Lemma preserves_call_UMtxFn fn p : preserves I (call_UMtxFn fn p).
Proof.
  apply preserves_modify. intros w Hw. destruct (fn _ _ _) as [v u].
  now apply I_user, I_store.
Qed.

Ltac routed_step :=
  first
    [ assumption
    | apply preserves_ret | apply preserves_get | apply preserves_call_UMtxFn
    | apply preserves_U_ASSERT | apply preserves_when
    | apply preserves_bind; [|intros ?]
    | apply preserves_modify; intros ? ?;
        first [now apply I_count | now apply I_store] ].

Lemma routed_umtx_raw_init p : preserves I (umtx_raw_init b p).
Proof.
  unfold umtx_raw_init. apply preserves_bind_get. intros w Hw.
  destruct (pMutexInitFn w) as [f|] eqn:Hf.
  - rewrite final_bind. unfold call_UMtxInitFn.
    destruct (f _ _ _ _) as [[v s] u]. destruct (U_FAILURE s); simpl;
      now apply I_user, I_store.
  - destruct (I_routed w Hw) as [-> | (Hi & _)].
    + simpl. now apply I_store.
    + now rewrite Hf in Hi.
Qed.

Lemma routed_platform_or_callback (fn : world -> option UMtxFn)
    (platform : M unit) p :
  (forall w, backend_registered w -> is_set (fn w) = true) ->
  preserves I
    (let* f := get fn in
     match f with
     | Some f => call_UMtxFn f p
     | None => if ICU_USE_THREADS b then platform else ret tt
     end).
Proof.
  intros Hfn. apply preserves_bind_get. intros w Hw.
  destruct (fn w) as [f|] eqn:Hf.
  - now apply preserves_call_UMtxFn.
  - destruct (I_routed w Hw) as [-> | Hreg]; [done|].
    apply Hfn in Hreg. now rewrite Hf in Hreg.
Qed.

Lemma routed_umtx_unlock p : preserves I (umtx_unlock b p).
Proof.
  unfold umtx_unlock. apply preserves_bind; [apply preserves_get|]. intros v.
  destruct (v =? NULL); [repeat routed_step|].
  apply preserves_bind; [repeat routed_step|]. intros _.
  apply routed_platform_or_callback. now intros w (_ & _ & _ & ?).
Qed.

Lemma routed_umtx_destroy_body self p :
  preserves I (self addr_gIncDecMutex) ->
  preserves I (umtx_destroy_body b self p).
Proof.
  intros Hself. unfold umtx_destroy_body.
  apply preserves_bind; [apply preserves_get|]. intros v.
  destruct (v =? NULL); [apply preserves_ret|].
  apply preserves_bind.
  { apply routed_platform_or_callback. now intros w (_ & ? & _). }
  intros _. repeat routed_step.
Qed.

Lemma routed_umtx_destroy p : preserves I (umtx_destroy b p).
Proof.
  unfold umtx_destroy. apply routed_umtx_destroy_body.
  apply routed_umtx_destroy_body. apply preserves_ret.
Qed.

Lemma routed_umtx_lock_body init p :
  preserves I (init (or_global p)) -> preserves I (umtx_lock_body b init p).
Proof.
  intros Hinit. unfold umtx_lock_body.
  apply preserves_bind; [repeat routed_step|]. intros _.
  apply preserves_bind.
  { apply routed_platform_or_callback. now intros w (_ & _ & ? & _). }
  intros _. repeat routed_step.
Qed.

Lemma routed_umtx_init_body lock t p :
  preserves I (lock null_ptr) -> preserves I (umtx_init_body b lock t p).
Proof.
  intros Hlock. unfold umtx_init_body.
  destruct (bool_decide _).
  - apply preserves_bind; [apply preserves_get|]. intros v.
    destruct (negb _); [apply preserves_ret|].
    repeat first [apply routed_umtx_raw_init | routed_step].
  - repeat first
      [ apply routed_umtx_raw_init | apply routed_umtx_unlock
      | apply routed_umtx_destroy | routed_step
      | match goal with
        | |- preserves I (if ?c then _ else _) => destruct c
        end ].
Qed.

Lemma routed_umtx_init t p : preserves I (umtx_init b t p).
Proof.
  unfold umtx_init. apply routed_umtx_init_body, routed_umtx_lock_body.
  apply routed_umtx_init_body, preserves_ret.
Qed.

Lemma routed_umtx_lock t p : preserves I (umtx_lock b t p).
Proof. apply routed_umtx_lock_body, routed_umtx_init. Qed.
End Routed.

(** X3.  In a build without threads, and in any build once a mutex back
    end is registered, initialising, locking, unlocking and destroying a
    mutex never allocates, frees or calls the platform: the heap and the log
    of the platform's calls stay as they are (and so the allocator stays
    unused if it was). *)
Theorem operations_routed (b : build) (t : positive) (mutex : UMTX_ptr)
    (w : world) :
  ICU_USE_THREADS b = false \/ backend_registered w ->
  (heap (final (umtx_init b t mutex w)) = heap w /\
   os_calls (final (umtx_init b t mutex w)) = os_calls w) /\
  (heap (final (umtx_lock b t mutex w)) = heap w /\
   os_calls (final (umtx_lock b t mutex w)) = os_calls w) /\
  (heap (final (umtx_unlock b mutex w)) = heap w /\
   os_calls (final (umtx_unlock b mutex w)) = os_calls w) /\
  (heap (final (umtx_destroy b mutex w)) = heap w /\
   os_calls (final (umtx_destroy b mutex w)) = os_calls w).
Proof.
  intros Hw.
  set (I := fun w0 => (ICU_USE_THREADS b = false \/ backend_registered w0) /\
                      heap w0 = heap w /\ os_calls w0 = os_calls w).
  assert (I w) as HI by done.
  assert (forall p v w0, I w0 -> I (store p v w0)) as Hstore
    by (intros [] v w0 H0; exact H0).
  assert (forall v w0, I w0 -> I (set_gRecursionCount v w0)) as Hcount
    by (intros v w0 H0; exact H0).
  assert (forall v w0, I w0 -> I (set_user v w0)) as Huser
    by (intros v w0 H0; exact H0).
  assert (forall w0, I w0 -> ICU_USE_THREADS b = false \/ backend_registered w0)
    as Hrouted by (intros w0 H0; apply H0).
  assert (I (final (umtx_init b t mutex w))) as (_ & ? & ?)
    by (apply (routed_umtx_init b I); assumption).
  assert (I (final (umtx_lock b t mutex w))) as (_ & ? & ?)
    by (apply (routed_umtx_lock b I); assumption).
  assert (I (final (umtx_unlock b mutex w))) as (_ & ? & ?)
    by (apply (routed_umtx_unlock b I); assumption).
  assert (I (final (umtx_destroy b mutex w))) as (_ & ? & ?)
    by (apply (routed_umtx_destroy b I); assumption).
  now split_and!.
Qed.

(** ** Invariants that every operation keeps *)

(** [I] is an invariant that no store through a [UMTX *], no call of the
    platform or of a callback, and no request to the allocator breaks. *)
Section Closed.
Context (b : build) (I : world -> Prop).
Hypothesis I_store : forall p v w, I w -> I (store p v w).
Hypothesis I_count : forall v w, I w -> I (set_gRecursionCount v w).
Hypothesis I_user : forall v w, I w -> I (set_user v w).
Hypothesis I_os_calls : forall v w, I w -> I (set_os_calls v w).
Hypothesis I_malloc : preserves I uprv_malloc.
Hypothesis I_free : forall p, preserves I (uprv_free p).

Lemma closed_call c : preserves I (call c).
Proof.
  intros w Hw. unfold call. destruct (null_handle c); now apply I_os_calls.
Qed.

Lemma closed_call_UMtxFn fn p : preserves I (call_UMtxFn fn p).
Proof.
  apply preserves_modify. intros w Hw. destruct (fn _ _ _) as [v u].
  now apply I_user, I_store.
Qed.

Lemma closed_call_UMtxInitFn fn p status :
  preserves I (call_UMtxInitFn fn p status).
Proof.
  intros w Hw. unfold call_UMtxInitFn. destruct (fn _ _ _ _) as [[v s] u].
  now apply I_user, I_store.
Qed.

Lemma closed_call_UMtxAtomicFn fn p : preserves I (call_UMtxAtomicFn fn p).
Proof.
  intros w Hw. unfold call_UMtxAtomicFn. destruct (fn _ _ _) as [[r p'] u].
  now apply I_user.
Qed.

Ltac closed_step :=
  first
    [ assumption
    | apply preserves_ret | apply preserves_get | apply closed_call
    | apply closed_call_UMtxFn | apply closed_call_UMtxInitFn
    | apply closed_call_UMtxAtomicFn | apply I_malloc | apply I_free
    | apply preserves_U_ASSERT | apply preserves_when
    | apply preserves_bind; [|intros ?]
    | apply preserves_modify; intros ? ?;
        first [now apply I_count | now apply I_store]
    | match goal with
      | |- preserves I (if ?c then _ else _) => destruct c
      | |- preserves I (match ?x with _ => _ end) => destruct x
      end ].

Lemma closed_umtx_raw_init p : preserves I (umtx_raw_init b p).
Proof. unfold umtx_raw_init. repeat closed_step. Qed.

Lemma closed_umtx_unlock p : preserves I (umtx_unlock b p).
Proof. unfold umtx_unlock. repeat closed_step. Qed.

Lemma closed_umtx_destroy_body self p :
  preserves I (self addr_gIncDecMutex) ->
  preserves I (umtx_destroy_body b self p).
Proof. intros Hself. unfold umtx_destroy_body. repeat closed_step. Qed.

########

TASK TO CARRY OUT – Among the records above, find the lines that contain "Hreg" and copy every one.

FINAL ANSWER –
  - destruct (I_routed w Hw) as [-> | Hreg]; [done|].
    apply Hfn in Hreg. now rewrite Hf in Hreg.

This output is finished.